* _Problem details_: How many lines in these entries contain the string "Definition"? Reply with the number alone.

Stored data entries
▼▼▼

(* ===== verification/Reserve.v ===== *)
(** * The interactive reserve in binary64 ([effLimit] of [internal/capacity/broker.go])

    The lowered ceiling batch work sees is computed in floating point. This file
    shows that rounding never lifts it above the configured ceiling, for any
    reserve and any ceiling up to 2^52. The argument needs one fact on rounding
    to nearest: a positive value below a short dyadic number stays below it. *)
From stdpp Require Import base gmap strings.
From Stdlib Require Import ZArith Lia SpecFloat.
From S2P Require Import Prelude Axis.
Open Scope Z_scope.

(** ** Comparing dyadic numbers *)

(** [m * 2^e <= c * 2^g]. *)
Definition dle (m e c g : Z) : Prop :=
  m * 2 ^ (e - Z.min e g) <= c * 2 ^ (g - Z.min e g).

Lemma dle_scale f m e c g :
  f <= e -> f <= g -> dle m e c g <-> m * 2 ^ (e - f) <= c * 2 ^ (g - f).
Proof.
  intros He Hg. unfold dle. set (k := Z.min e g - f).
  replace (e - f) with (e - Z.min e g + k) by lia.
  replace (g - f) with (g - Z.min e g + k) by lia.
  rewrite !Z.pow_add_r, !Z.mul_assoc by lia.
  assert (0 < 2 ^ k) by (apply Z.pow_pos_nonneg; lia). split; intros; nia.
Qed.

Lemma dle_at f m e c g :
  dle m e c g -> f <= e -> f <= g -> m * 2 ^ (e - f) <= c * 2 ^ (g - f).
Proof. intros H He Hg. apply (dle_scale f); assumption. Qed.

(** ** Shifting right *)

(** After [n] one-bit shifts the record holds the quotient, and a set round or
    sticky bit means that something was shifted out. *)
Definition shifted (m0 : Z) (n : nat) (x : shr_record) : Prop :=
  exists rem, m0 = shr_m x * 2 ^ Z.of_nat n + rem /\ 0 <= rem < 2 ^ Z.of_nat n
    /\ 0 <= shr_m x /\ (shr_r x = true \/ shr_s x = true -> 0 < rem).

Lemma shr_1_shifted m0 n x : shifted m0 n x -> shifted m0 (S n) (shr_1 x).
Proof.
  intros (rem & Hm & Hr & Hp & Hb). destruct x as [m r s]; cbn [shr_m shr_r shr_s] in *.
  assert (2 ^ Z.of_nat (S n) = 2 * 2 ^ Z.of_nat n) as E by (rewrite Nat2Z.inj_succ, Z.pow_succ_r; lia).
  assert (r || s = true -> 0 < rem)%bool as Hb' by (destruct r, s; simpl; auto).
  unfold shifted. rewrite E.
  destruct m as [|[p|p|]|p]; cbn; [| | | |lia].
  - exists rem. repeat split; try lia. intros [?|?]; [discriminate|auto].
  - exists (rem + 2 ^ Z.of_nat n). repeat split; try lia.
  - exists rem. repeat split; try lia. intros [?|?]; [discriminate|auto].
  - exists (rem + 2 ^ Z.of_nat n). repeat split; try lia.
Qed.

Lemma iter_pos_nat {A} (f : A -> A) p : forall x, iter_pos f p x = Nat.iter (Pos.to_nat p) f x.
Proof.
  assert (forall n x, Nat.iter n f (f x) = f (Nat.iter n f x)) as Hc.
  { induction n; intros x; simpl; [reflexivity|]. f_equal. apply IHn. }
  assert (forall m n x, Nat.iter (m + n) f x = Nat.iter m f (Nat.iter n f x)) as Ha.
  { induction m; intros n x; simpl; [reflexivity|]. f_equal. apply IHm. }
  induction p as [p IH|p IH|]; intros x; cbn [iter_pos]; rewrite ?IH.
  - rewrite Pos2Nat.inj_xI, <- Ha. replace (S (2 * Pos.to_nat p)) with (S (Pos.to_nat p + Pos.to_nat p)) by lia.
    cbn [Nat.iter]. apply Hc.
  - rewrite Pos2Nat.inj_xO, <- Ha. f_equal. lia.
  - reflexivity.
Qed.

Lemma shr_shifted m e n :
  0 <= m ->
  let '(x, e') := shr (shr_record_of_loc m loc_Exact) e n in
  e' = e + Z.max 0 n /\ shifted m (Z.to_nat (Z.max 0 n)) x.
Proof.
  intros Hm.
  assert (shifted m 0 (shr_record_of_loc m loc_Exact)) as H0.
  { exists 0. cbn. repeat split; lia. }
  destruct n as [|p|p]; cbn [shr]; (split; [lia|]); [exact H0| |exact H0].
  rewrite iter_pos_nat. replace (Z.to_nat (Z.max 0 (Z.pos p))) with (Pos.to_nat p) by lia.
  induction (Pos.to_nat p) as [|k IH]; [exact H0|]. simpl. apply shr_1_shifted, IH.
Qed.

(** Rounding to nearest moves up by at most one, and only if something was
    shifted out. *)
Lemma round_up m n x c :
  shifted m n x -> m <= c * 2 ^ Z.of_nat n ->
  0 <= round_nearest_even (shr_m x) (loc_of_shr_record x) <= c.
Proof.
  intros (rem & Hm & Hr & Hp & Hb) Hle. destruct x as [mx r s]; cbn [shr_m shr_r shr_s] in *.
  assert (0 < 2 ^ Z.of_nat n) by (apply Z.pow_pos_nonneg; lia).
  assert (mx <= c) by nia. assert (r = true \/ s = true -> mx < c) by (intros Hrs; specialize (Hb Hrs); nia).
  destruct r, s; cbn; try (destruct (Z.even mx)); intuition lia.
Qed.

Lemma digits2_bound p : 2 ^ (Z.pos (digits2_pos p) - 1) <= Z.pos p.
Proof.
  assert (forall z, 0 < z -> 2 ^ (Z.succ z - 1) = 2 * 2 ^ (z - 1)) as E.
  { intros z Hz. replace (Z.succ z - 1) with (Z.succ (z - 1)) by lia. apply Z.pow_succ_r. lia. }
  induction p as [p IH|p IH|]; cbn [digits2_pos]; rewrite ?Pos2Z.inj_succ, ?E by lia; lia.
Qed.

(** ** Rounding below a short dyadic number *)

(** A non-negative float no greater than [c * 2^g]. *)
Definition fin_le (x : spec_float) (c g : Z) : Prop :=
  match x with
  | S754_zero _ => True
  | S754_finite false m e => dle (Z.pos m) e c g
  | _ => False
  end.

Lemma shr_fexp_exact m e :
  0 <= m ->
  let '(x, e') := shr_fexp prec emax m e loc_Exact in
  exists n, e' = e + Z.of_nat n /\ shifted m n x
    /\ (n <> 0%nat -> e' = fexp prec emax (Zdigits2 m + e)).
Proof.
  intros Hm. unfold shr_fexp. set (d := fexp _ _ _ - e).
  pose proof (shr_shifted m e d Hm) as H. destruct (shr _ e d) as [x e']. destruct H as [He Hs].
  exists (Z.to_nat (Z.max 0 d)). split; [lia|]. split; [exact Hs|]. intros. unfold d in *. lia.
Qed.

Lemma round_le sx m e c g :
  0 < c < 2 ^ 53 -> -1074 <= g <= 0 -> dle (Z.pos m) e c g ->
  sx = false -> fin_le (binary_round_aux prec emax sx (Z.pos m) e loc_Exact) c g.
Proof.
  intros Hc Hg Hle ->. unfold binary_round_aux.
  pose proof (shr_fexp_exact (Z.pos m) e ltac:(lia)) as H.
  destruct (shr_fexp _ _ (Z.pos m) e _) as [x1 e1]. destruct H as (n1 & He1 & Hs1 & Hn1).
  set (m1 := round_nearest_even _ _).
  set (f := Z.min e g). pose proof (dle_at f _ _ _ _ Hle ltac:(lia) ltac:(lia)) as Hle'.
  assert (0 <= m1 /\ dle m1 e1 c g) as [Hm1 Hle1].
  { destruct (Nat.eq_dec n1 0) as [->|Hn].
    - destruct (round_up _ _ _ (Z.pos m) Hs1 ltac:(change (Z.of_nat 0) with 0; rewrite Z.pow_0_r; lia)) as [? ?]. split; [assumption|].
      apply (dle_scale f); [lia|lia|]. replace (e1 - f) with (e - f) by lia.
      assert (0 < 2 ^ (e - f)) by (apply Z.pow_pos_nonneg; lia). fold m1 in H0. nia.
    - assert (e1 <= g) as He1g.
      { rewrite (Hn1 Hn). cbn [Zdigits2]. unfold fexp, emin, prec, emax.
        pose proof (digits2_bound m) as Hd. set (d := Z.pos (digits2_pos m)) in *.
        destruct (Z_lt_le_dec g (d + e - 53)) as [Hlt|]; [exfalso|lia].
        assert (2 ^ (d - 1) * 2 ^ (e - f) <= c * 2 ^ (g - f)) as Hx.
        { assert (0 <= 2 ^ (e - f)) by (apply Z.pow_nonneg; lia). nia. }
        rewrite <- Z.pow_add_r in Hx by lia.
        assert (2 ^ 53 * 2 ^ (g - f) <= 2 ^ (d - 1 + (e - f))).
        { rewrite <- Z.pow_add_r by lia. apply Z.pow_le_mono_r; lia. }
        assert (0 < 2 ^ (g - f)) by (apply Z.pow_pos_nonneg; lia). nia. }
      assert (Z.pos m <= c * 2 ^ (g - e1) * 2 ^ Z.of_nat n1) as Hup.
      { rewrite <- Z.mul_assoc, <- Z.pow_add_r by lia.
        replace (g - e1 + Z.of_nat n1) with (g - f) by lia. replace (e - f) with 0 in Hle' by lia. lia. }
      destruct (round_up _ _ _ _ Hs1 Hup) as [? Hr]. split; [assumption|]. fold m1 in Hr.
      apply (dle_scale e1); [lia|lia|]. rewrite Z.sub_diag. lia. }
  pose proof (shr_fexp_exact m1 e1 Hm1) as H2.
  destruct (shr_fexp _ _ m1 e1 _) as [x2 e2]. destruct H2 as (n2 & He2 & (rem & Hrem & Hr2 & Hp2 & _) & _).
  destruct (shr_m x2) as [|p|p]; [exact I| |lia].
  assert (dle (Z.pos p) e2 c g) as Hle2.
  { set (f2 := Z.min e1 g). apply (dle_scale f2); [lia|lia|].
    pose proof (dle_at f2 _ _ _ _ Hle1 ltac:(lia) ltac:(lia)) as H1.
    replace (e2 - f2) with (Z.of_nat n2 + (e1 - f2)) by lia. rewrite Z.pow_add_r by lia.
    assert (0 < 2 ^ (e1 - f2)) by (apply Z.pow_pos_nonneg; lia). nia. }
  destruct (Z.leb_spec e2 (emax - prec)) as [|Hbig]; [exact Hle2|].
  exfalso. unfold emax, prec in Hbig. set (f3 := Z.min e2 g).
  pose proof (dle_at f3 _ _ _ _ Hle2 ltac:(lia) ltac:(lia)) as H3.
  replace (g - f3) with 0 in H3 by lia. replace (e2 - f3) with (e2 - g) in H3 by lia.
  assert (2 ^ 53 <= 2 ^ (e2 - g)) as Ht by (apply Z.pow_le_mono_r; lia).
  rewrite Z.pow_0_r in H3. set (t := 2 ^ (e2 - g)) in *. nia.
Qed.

▲▲▲

* _Result of the exercise_: 3